By Sheldon Greaves
There is an assumption that lies behind much of the opposition to efforts by people of good will to provide aid and support to people who find themselves in tight economic times. That myth is that if you provide people with food, shelter, clothing, and medical care, they will all turn into lazy parasites who will sit around all day and do nothing. Worse, this is used as a blanket characterization of people on public assistance, usually by people bent on eliminating that assistance, sometimes even in cases where the recipient is unable to work due to disability or age. The truth is that few people work harder than the poor, who often take second or even third jobs to stay afloat. In addition, they must find ways to obtain things like child care or health issues that others can take care of with the swipe of a credit card or a monthly insurance premium.
The question of latent parasitism has arisen again as part of discussions over a universal basic income (UBI), which may be our best answer to an increasingly automated economy with fewer jobs that require humans instead of machines or software. Critics wonder whether we as a society could tolerate that much leisure. The horror!

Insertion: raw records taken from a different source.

(** * Local (rule-based) key-point ranking and quiz synthesis

    Shallow embedding of the local path of [extract_key_points] and
    [generate_quiz] from [backend/app/nlp.py] (the path taken when no OpenAI
    client is configured), with the properties of the key-point ranker and of
    the quiz synthesizer stated and proved on it.

    - Python [str] values are [string]s of 8-bit code points (Latin-1), with
      [str.isspace] and [str.lower] as Python defines them on these code
      points; [int] values are [Z]; Python lists are [list]s; Python sets are
      [gset]s.
    - The random source is an arbitrary stream [draw : nat → nat], read
      through a cursor that every random call advances; [randbelow n] reduces
      the value read modulo [n], so that every sequence of choices the random
      module can make is the image of some stream.
    - A computation of [generate_quiz] ends with a value, with a raised
      exception, or with no outcome: the [while] loop is bounded by [fuel],
      and a loop that needs more iterations than [fuel] yields [OutOfFuel].
    - [extract_key_points] is a total function: on a [str] and an [int] none
      of its operations raises, so its [except] branch is not modelled.

    The development then covers the rest of [extract_key_points] (the parsing
    of the hosted model's answer and the handler, in
    [extract_key_points_full], with the hosted model as a parameter),
    [clean_transcript] of [backend/app/asr.py] (with [str.upper] on one
    character as a parameter, its result not being confined to the code
    points modelled) and the summary preview of the lecture lists of
    [backend/app/main.py]. *)

From Stdlib Require Import ZArith Ascii String.
From stdpp Require Import base decidable numbers option list sets gmap strings sorting.

Local Open Scope Z_scope.

(** ** Characters and the [str] methods used by the source *)

Module Py.

(** [str.isspace] on one code point below 256. *)
Definition is_space (c : ascii) : bool :=
  let n := N_of_ascii c in
  ((9 <=? n) && (n <=? 13) || (28 <=? n) && (n <=? 32)
   || (n =? 133) || (n =? 160))%N.

(** [str.lower] on one code point below 256. *)
Definition lower_char (c : ascii) : ascii :=
  let n := N_of_ascii c in
  if ((65 <=? n) && (n <=? 90)
      || (192 <=? n) && (n <=? 222) && negb (n =? 215))%N
  then ascii_of_N (n + 32) else c.

Fixpoint lower (s : string) : string :=
  match s with
  | EmptyString => EmptyString
  | String c r => String (lower_char c) (lower r)
  end.

(** [s.lstrip], [s.rstrip] and [s.strip] for a set of characters given by
    its membership test. *)
Fixpoint lstrip_by (p : ascii → bool) (s : string) : string :=
  match s with
  | EmptyString => EmptyString
  | String c r => if p c then lstrip_by p r else s
  end.

Fixpoint rstrip_by (p : ascii → bool) (s : string) : string :=
  match s with
  | EmptyString => EmptyString
  | String c r =>
      match rstrip_by p r with
      | EmptyString => if p c then EmptyString else String c EmptyString
      | r' => String c r'
      end
  end.

Definition strip_by (p : ascii → bool) (s : string) : string :=
  rstrip_by p (lstrip_by p s).

(** [s.strip()] *)
Definition strip : string → string := strip_by is_space.

(** [s.split()]: the maximal runs of non-whitespace characters. *)
Fixpoint split (s : string) : list string :=
  match s with
  | EmptyString => []
  | String c r =>
      if is_space c then split r
      else match r with
           | EmptyString => [String c EmptyString]
           | String c' _ =>
               if is_space c' then String c EmptyString :: split r
               else match split r with
                    | w :: ws => String c w :: ws
                    | [] => [String c EmptyString]
                    end
           end
  end.

(** [sep.join(ws)] *)
Fixpoint join (sep : string) (ws : list string) : string :=
  match ws with
  | [] => EmptyString
  | [w] => w
  | w :: ws' => w +:+ sep +:+ join sep ws'
  end.

(** [k in s] on strings: [k] occurs as a contiguous substring of [s]. *)
Fixpoint contains (k s : string) : bool :=
  String.prefix k s
  || match s with
     | EmptyString => false
     | String _ r => contains k r
     end.

Fixpoint last_char (s : string) : option ascii :=
  match s with
  | EmptyString => None
  | String c EmptyString => Some c
  | String _ r => last_char r
  end.

(** [s.endswith(cs)] for a tuple [cs] of one-character strings given by its
    membership test. *)
Definition endswith (p : ascii → bool) (s : string) : bool :=
  match last_char s with
  | Some c => p c
  | None => false
  end.

(** [l[:n]] for a Python integer [n]. *)
Definition slice_to {A} (n : Z) (l : list A) : list A :=
  if 0 <=? n then take (Z.to_nat n) l
  else take (length l - Z.to_nat (- n)) l.

End Py.

(** ** The key-point ranker: [extract_key_points], local path *)

(** The character class of the pattern [[.!?]+]. *)
Definition is_terminator (c : ascii) : bool :=
  match c with
  | "."%char | "!"%char | "?"%char => true
  | _ => false
  end.

(** [re.split(r'[.!?]+', text)]: the text is cut at every maximal run of
    terminators; a run at either end leaves an empty fragment there. *)
Fixpoint re_split_terminators (text : string) : list string :=
  match text with
  | EmptyString => [EmptyString]
  | String c r =>
      if is_terminator c then
        match r with
        | String c' _ =>
            if is_terminator c' then re_split_terminators r
            else EmptyString :: re_split_terminators r
        | EmptyString => EmptyString :: re_split_terminators r
        end
      else
        match re_split_terminators r with
        | f :: fs => String c f :: fs
        | [] => [String c EmptyString]
        end
  end.

(** [[s.strip() for s in re.split(r'[.!?]+', text) if len(s.strip()) > 20]] *)
Definition qualifying_sentences (text : string) : list string :=
  Py.strip <$>
    filter (λ s, (20 < String.length (Py.strip s))%nat) (re_split_terminators text).

Definition no_key_points : string := "No key points could be extracted.".

(** [s + "." if not s.endswith(('.', '!', '?')) else s] *)
Definition add_period (s : string) : string :=
  if negb (Py.endswith is_terminator s) then s +:+ "." else s.

(** [s.strip() + "." if not s.strip().endswith(('.', '!', '?')) else s.strip()] *)
Definition normalize (s : string) : string :=
  if negb (Py.endswith is_terminator (Py.strip s)) then Py.strip s +:+ "."
  else Py.strip s.

Definition important_keywords : gset string :=
  {[ "important"; "key"; "theory"; "principle"; "therefore"; "result" ]}.

(** The body of the scoring loop for the sentence at position [idx]. *)
Definition sentence_score (idx : nat) (sentence : string) : Z :=
  let n := Z.of_nat (length (Py.split sentence)) in
  let score := if (10 <=? n) && (n <=? 25) then 10 else 5 in
  let score :=
    score + foldr Z.add 0
              ((λ _, 8) <$> filter (λ k, Py.contains k (Py.lower sentence))
                              (elements important_keywords)) in
  score + Z.max 0 (10 - Z.of_nat idx `div` 3).

(** An entry [(score, sentence, idx)] of the list [scored]. *)
Record scored_sentence := Scored {
  sc_score : Z;
  sc_sentence : string;
  sc_idx : nat
}.

Definition scored_of (sentences : list string) : list scored_sentence :=
  imap (λ idx sentence, Scored (sentence_score idx sentence) sentence idx)
       sentences.

(** [list.sort] and [sorted] are stable; a stable sort is determined by its
    key order, and is given here by insertion from the right. *)
Fixpoint insert_by_score_desc (x : scored_sentence) (l : list scored_sentence)
  : list scored_sentence :=
  match l with
  | [] => [x]
  | y :: l' =>
      if sc_score x <? sc_score y then y :: insert_by_score_desc x l'
      else x :: l
  end.

(** [scored.sort(reverse=True, key=lambda x: x[0])] *)
Definition sort_by_score_desc (l : list scored_sentence) : list scored_sentence :=
  foldr insert_by_score_desc [] l.

Fixpoint insert_by_idx (x : scored_sentence) (l : list scored_sentence)
  : list scored_sentence :=
  match l with
  | [] => [x]
  | y :: l' =>
      if (sc_idx y <? sc_idx x)%nat then y :: insert_by_idx x l'
      else x :: l
  end.

(** [sorted(l, key=lambda x: x[2])] *)
Definition sort_by_idx (l : list scored_sentence) : list scored_sentence :=
  foldr insert_by_idx [] l.

Definition extract_key_points (text : string) (num_points : Z) : list string :=
  let sentences := qualifying_sentences text in
  match sentences with
  | [] => [no_key_points]
  | _ =>
      if Z.of_nat (length sentences) <=? num_points then
        add_period <$> sentences
      else
        let scored := sort_by_score_desc (scored_of sentences) in
        let top := sort_by_idx (Py.slice_to num_points scored) in
        (λ x, normalize (sc_sentence x)) <$> top
  end.

(** ** Effects: the random source, raised exceptions and divergence *)

(** The outcome of running a piece of the source: a value, a raised
    exception, or no outcome within the given number of loop iterations. *)
Inductive result (A : Type) : Type :=
  | Ok (a : A)
  | Raise
  | OutOfFuel.
Arguments Ok {A} a.
Arguments Raise {A}.
Arguments OutOfFuel {A}.

(** A computation reads the random stream through a cursor [cur]. *)
Definition M (A : Type) : Type := nat → result (A * nat).

Definition ret {A} (a : A) : M A := λ cur, Ok (a, cur).
Definition raise {A} : M A := λ _, Raise.
Definition diverge {A} : M A := λ _, OutOfFuel.
Definition bind {A B} (c : M A) (k : A → M B) : M B :=
  λ cur, match c cur with
         | Ok (a, cur') => k a cur'
         | Raise => Raise
         | OutOfFuel => OutOfFuel
         end.

(** [try: c except Exception: return a] *)
Definition try_except {A} (c : M A) (a : A) : M A :=
  λ cur, match c cur with
         | Raise => Ok (a, cur)
         | r => r
         end.

Notation "'let*' x ':=' c 'in' k" := (bind c (λ x, k))
  (at level 10, x pattern, c at level 100, k at level 200).

(** [l[i] = v] *)
Definition set_item {A} (l : list A) (i : nat) (v : A) : M (list A) :=
  if (i <? length l)%nat then ret (<[i := v]> l) else raise.

(** ** The quiz synthesizer: [generate_quiz], local path *)

Record QuizQuestion := Quiz {
  question : string;
  options : list string;
  correct_answer : string
}.
(** What [update] reads of [slp_gs_mgr] and [config]: the jobs in the
    order of [jobs_copy()], [gs_enabled], [bytes_downloaded] and the
    setting 'slp_validator_graphsearch_enabled'. *)
Record jobs_snapshot : Type := {
  jobs : list (string * job);
  gs_enabled : bool;
  bytes_downloaded : Z;
  graphsearch_enabled_setting : bool
}.

(** An item of the job list: the five column values (counts are kept as
    numbers) and the data of column 0; the data of columns 3 and 4 repeat
    the column values. *)
Record job_row : Type := {
  jr_txid : string;
  jr_tx_count : Z;
  jr_data : string;
  jr_cache_size : Z;
  jr_status : string;
  jr_key : string
}.

(** The list widget with the two widgets of its parent that [update]
    also sets. *)
Record jobs_view : Type := {
  jv_list : tree_widget job_row;
  jv_slp_gs_enable_cb : bool;
  jv_total_data_txt : string
}.

Section Jobs.
(** [humanbytes] formats a byte count with floating-point arithmetic; it
    is taken as given. *)
Variable humanbytes : Z -> string.

Definition status_of (enabled : bool) (j : job) : job_status :=
  if enabled then
    if search_success j then Downloaded
    else if job_complete j then Exited
    else if waiting_to_cancel j then Stopping
    else if search_started j then Downloading
    else InQueue
  else NA.
(** * command-history: the undo/redo engine of [src/command-history.ts]

    A shallow embedding of the [CommandHistory] class and of the [ICommand]
    interface it drives, followed by the properties of the engine.

    Conventions of the embedding.

    - The two stacks are JavaScript arrays whose top is the END of the array;
      they are lists in array order, [push] appends and [pop] removes the
      last element.
    - Everything outside the engine (the application state the commands act
      on, and the commands' own mutable fields) is an abstract [World].  A
      command is a reference [Cmd]; its methods are functions of the
      reference and the world.
    - [execute], [undo] and [redo] of a command return promises.  A promise
      settles as [Resolved] or [Rejected]; while it is pending the event loop
      may run other callbacks.  The engine being busy, the only callbacks that
      can change it then are the coalescence timer and a caller's
      [coalescenceBarrier()]: they are the [meanwhile] events of a promise.
    - The synchronous callbacks (the constructor, [coalesce], [isNoop], the
      [description] getter and [cleanup]) are taken to return normally.
    - [levels] is a finite number.  [undo] and [redo] take an integral
      count; [undo_number] and [redo_number] are the same loops on a
      rational [levels], and agree with them at the ceiling of [levels].
    - A call of the engine is followed from its invocation to the settlement
      of its promise; [Failed] is a thrown error or a rejected promise.
    - [calls] is instrumentation: the command operations the engine has
      invoked, in order.  [console] is what [console.info] has printed.
      [timers] and [next_timer] are the host's table of pending timeouts. *)

From Stdlib Require Import QArith Qround.
From Stdlib Require Import String List ZArith Bool Lia Permutation.
Import ListNotations.
Local Open Scope list_scope.
Local Open Scope Z_scope.

Set Implicit Arguments.

(** ** Enumerations *)

Inductive CoalescenceResult : Type :=
  | IMMISCIBLE
  | COALESCED
  | UNDONE.

Inductive CommandResult : Type :=
  | ADD
  | NOOP
  | CLEAR.

(** ** Promises *)

Inductive Settlement (A : Type) : Type :=
  | Resolved (value : A)
  | Rejected (reason : string).

Arguments Resolved {A} value.
Arguments Rejected {A} reason.

(** What the event loop may run against a busy engine while a promise is
    pending. *)
Inductive Interleaved : Type :=
  | TimerFired (id : nat)
  | BarrierCalled.

Record Promise (World A : Type) : Type := mkPromise {
  meanwhile : list Interleaved;
  settled : Settlement A;
  world_after : World
}.

(** ** The ICommand interface *)

Class ICommand (World Cmd : Type) : Type := {
  cmd_execute : Cmd -> World -> Promise World CommandResult;
  cmd_redo : Cmd -> World -> Promise World unit;
  cmd_undo : Cmd -> World -> Promise World unit;
  coalesce : Cmd -> option (Cmd -> World -> CoalescenceResult * World);
  isNoop : Cmd -> World -> bool;
  description : Cmd -> World -> string
}.

(** The outcome of a call of the engine. *)
Inductive Completion : Type :=
  | Done
  | Failed (error : string).

(** ** Arrays used as stacks *)

Definition push {A : Type} (a : list A) (x : A) : list A := a ++ [x].

(** [Array.prototype.pop]: the removed element ([None] for [undefined], on an
    empty array) and the array that remains. *)
Definition pop_array {A : Type} (a : list A) : option A * list A :=
  match rev a with
  | [] => (None, a)
  | x :: r => (Some x, rev r)
  end.

Section Engine.

Context {World Cmd : Type} `{ICommand World Cmd}.
(** * The f3fs shrinker: registry of mounted instances, count and scan

  A shallow embedding of [src/f2fs/shrinker.c].  The file keeps the
  registry of mounted instances ([f3fs_list]), reports how many cache
  objects could be reclaimed ([f3fs_shrink_count]) and evicts a requested
  number of them, round-robin over the instances ([f3fs_shrink_scan]).

  Modelling choices, in the order of the definitions below:
  - C integers are [Z] with the wrap-around of each type written out
    ([Width.u32], [Width.u64], [Width.s32], [Width.s64]);
  - an instance ([struct f3fs_sb_info]) lives in a memory indexed by its
    address; the linked list [f3fs_list] is the sequence of the addresses
    of its nodes, from [f3fs_list.next] to [f3fs_list.prev]; a list cursor
    is [Some a] for the node of instance [a] and [None] for the list head;
  - the code runs in a state monad over that memory; every lock operation,
    list operation and call into a cache leaves an event in a trace;
  - the three cache shrinkers and [MAX_FREE_NIDS] are declared in headers
    that are not part of the sources; they are parameters of the model.

  Module [Sysfs] embeds two printers of [src/f2fs/sysfs.c]: the feature
  list of an instance ([features_show]) and the segment table of procfs
  ([segment_info_seq_show]). *)

From Stdlib Require Import ZArith List Bool Lia PeanoNat.
From Stdlib Require Ascii String.
Import ListNotations.

Set Implicit Arguments.
Local Open Scope Z_scope.

(** ** Fixed-width arithmetic *)

Module Width.

(** Conversion to [unsigned int] and to [unsigned long]. *)
Definition u32 (z : Z) : Z := z mod 2 ^ 32.
Definition u64 (z : Z) : Z := z mod 2 ^ 64.

(** Conversion to [int] and to [long] (two's complement). *)
Definition s32 (z : Z) : Z := (z + 2 ^ 31) mod 2 ^ 32 - 2 ^ 31.
Definition s64 (z : Z) : Z := (z + 2 ^ 63) mod 2 ^ 64 - 2 ^ 63.

End Width.

Arguments Width.u32 : simpl never.
Arguments Width.u64 : simpl never.
Arguments Width.s32 : simpl never.
Arguments Width.s64 : simpl never.

(** ** Events *)

(** The three caches of an instance. *)
Inductive cache_kind : Type :=
| ExtentCache
| NatCache
| FreeNidCache.

(** What a run leaves in the trace.  A shrink event records the instance,
  the count asked for at the call site, the count the cache reports freed
  and whether [f3fs_list_lock] was held at the call; a list event records
  whether the lock was held as well. *)
Inductive event : Type :=
| EvTryLock (sbi : nat) (acquired : bool)
| EvMutexUnlock (sbi : nat)
| EvStamp (sbi : nat) (run_no : Z)
| EvShrink (k : cache_kind) (sbi : nat) (nr_shrink freed : Z) (list_locked : bool)
| EvListAddTail (sbi : nat) (list_locked : bool)
| EvListMoveTail (sbi : nat) (list_locked : bool)
| EvListDel (sbi : nat) (list_locked : bool).

(** How an iteration leaves the body of a [while] loop. *)
Inductive flow : Type :=
| Break
| Continue.

(** ** Reading a trace *)

(** The instance an event is about. *)
Definition event_sbi (e : event) : nat :=
  match e with
  | EvTryLock a _ | EvMutexUnlock a | EvStamp a _ | EvShrink _ a _ _ _
  | EvListAddTail a _ | EvListMoveTail a _ | EvListDel a _ => a
  end.

(** The instances whose gate was acquired, in the order of acquisition. *)
Fixpoint acquired (evs : list event) : list nat :=
  match evs with
  | [] => []
  | EvTryLock a true :: evs' => a :: acquired evs'
  | _ :: evs' => acquired evs'
  end.

(** The nodes of [l] whose gate the trace [evs] did not acquire. *)
Definition kept (evs : list event) (l : list nat) : list nat :=
  filter (fun x => negb (existsb (Nat.eqb x) (acquired evs))) l.

(** A shrink request: the cache, the instance, the count asked for and the
    count reported freed. *)
Definition request : Type := cache_kind * nat * Z * Z.

Fixpoint requests (evs : list event) : list request :=
  match evs with
  | [] => []
  | EvShrink k a n r _ :: evs' => (k, a, n, r) :: requests evs'
  | _ :: evs' => requests evs'
  end.

(** The objects reported freed by the shrink requests of a trace. *)
Fixpoint freed_of (evs : list event) : Z :=
  match evs with
  | [] => 0
  | EvShrink _ _ _ r _ :: evs' => r + freed_of evs'
  | _ :: evs' => freed_of evs'
  end.

(** Attempts on a gate and shrink requests: the work of a walk. *)
Definition is_work (e : event) : bool :=
  match e with
  | EvTryLock _ _ | EvShrink _ _ _ _ _ => true
  | _ => false
  end.

Definition is_trylock (e : event) : bool :=
  match e with
  | EvTryLock _ _ => true
  | _ => false
  end.

Definition is_request (e : event) : bool :=
  match e with
  | EvShrink _ _ _ _ _ => true
  | _ => false
  end.

(** The instances whose extent cache was asked, in the order of asking. *)
Fixpoint extent_asked (evs : list event) : list nat :=
  match evs with
  | [] => []
  | EvShrink ExtentCache a _ _ _ :: evs' => a :: extent_asked evs'
  | _ :: evs' => extent_asked evs'
  end.

(** [work_below nr freed asked evs]: with [freed] objects freed and [asked]
    telling whether a request was made before [evs], every attempt on a gate
    and every request of [evs] is made while fewer than [nr] objects are
    freed, or, when [nr] is zero, before the first request. *)
Fixpoint work_below (nr freed : Z) (asked : bool) (evs : list event) : Prop :=
  match evs with
  | [] => True
  | e :: evs' =>
      (is_work e = true -> freed < nr \/ (nr = 0 /\ asked = false)) /\
      work_below nr (freed + freed_of [e]) (asked || is_request e) evs'
  end.

(** The list lock is not held when a cache is asked, and is held when the
    list is changed. *)
Definition lock_as_due (e : event) : Prop :=
  match e with
  | EvShrink _ _ _ _ lk => lk = false
  | EvListAddTail _ lk | EvListMoveTail _ lk | EvListDel _ lk => lk = true
  | _ => True
  end.

(** The gate held after the events [evs], when [h] was held before them
    ([None]: no gate). *)
Fixpoint holding_after (h : option nat) (evs : list event) : option nat :=
  match evs with
  | [] => h
  | EvTryLock a true :: evs' => holding_after (Some a) evs'
  | EvMutexUnlock _ :: evs' => holding_after None evs'
  | _ :: evs' => holding_after h evs'
  end.

(** Stamps, shrink requests and moves to the tail: what is done to an
    instance under its gate. *)
Definition under_gate_event (e : event) : bool :=
  match e with
  | EvStamp _ _ | EvShrink _ _ _ _ _ | EvListMoveTail _ _ => true
  | _ => false
  end.

(** [under_gate h evs]: starting with the gate [h] held, every stamp, shrink
    request and move of [evs] is about the instance whose gate is held at
    that time. *)
Fixpoint under_gate (h : option nat) (evs : list event) : Prop :=
  match evs with
  | [] => True
  | e :: evs' =>
      (under_gate_event e = true -> h = Some (event_sbi e)) /\
      under_gate (holding_after h [e]) evs'
  end.

(** ** The budget rule, in the words of the specification *)

(** A later tier (NAT cache, free-id cache) of instance [a], reached with
    [freed] objects freed: left out when [freed] has reached the target,
    else asked for what is missing. *)
Inductive later_tier (k : cache_kind) (target : Z) (a : nat) (freed : Z)
  : list request -> Z -> Prop :=
| tier_left_out :
    target <= freed ->
    later_tier k target a freed [] freed
| tier_asked (r : Z) :
    freed < target ->
    later_tier k target a freed [(k, a, target - freed, r)] (freed + r).

(** The requests of a scan, instance after instance: the extent cache is
    asked for half the target whatever has been freed, then the two later
    tiers; [freed] runs on from one instance to the next. *)
Inductive tiered (target : Z) : Z -> list request -> Z -> Prop :=
| tiered_done (freed : Z) :
    tiered target freed [] freed
| tiered_instance (a : nat) (freed r1 f2 f3 out : Z) (t2 t3 rest : list request) :
    later_tier NatCache target a (freed + r1) t2 f2 ->
    later_tier FreeNidCache target a f2 t3 f3 ->
    tiered target f3 rest out ->
    tiered target freed ((ExtentCache, a, target / 2, r1) :: t2 ++ t3 ++ rest) out.

(** ** Linked list operations of [<linux/list.h>], on the sequence of nodes *)

Module KList.
(** * VibeWorker orchestration core: a shallow embedding

    The development follows the Python sources:
    - [backend/plan_approval.py]        (module [PlanApproval])
    - [backend/engine/graph_builder.py] (module [GraphBuilder])
    - [backend/graph/agent.py]          (module [Agent])

    Python module globals become fields of an explicit state record, a
    Python call becomes a computation in a small state-and-exception
    monad, and objects whose identity matters ([asyncio.Event], compiled
    graphs) are named by their allocation number. *)

From Stdlib Require Import ZArith List Bool Ascii String Lia DecimalString DecimalZ
  DecimalPos OrderedTypeEx Permutation.
From stdpp Require Import gmap strings list sorting.

Open Scope string_scope.
Open Scope list_scope.

Set Warnings "-register-all".

(** ** Python calls: state passing with exceptions *)

(** A raised Python exception.  [except Exception] catches the first
    kind only; [BaseException]s that are not [Exception]s (task
    cancellation, keyboard interrupt) pass through such a handler. *)
Inductive exn : Type :=
  | Exception (cls : string)
  | BaseExceptionOnly (cls : string).

Inductive result (A : Type) : Type :=
  | Ok (a : A)
  | Raise (e : exn).
Arguments Ok {A} a.
Arguments Raise {A} e.

Definition Py (S A : Type) : Type := S -> result A * S.

Definition ret {S A} (a : A) : Py S A := fun s => (Ok a, s).

Definition bind {S A B} (m : Py S A) (k : A -> Py S B) : Py S B :=
  fun s => match m s with
           | (Ok a, s') => k a s'
           | (Raise e, s') => (Raise e, s')
           end.

Definition get_state {S} : Py S S := fun s => (Ok s, s).
Definition put_state {S} (s : S) : Py S unit := fun _ => (Ok tt, s).
Definition modify {S} (f : S -> S) : Py S unit := fun s => (Ok tt, f s).

Notation "x <- m ;; k" := (bind m (fun x => k))
  (at level 100, m at next level, right associativity).
Notation "m ;;; k" := (bind m (fun _ => k))
  (at level 100, right associativity).

Definition is_ok {A} (r : result A) : bool :=
  match r with Ok _ => true | Raise _ => false end.

(** ** [plan_approval.py]: the approval gate *)

Module PlanApproval.

(** An [asyncio.Event] is named by its allocation number; [ev_flags]
    holds the internal flag of every event created so far (a waiter
    blocked in [evt.wait()] proceeds exactly when the flag is set). *)
Record registry : Type := mkRegistry {
  _plan_approval_events  : gmap string nat;
  _plan_approval_results : gmap string bool;
  ev_flags : gmap nat bool;
  ev_next  : nat
}.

The truth is, people have a basic need to be doing something with their lives. When we look at people who win the lottery, about 70% stay in their jobs. The ones who don’t and decide to just live off their winnings soon wind up unhappy. By contrast, most poor people do not spend their time sitting around doing nothing. A similar thing happens upon retirement. Housing, food, medical care is (we hope) no longer a problem, but people have trouble adjusting until they can find something interesting to do. The fear is that one will, as the poet wrote, “rust unburnished, not to shine in use.”
But let’s take the ultimate example. Imagine a population for which food, shelter, and medical care are all provided. However, this system prevents people from doing anything. In fact, they are forced, essentially, to spend their days doing nothing. In other words, we are talking about prison.
Consider the implications here. The first is that thwarting the natural desire to do something with one’s life is how our society punishes its worst malefactors. The second is that people are driven to be engaged in something, and will go to extraordinary lengths to do so even when their basic physical needs are met. In the case of incarceration, being allowed to something–anything–reading books or taking a class or even picking up garbage along the highway is considered a reward. Failing that, inmates will do just about anything to keep their minds occupied. There’s an interesting scene in Alexsandr Solzhenitsyn’s novel One Day in the Life of Ivan Denisovich, in which the protagonist, an inmate in a Soviet gulag, risks breaking prison rules in order to finish building a brick wall, waiting until the very last second before he jumps back into the truck to return to the camp. He draws enormous pleasure from this simple act of creative rebellion, and the satisfaction of doing something that makes use of his skills.
One of the more significant books, in my opinion, to appear in the last year or so is David Graeber’s Bullshit Jobs, which explores this and related matters in considerable detail (Graeber gives a good summary of his thesis here). Graeber, an anthropologist, not only destroys en passant the myth that we are all a bunch of leeches just waiting for a sugar daddy, he exposes the crisis of meaningless, useless, and even counterproductive jobs that we create because (among other reasons) we entertain this delusion that people cannot be trusted with their own time, or to mind their own business. It’s become so bad that there is now very real, active resentment towards those people who have jobs that are actually meaningful, such as school teacher. There is a school of thought that they should be paid less because having a meaningful job constitutes a form of compensation. But that’s another rant.
I not only support a UBI, I see it as an inevitable consequence of the direction our economy is heading. But I also think that for far too long, a toxic philosophy of work and leisure has prevented our society from realizing a much greater potential, one that could create a social richness and texture beyond the dreams of our shriveled and distorted “work ethic.”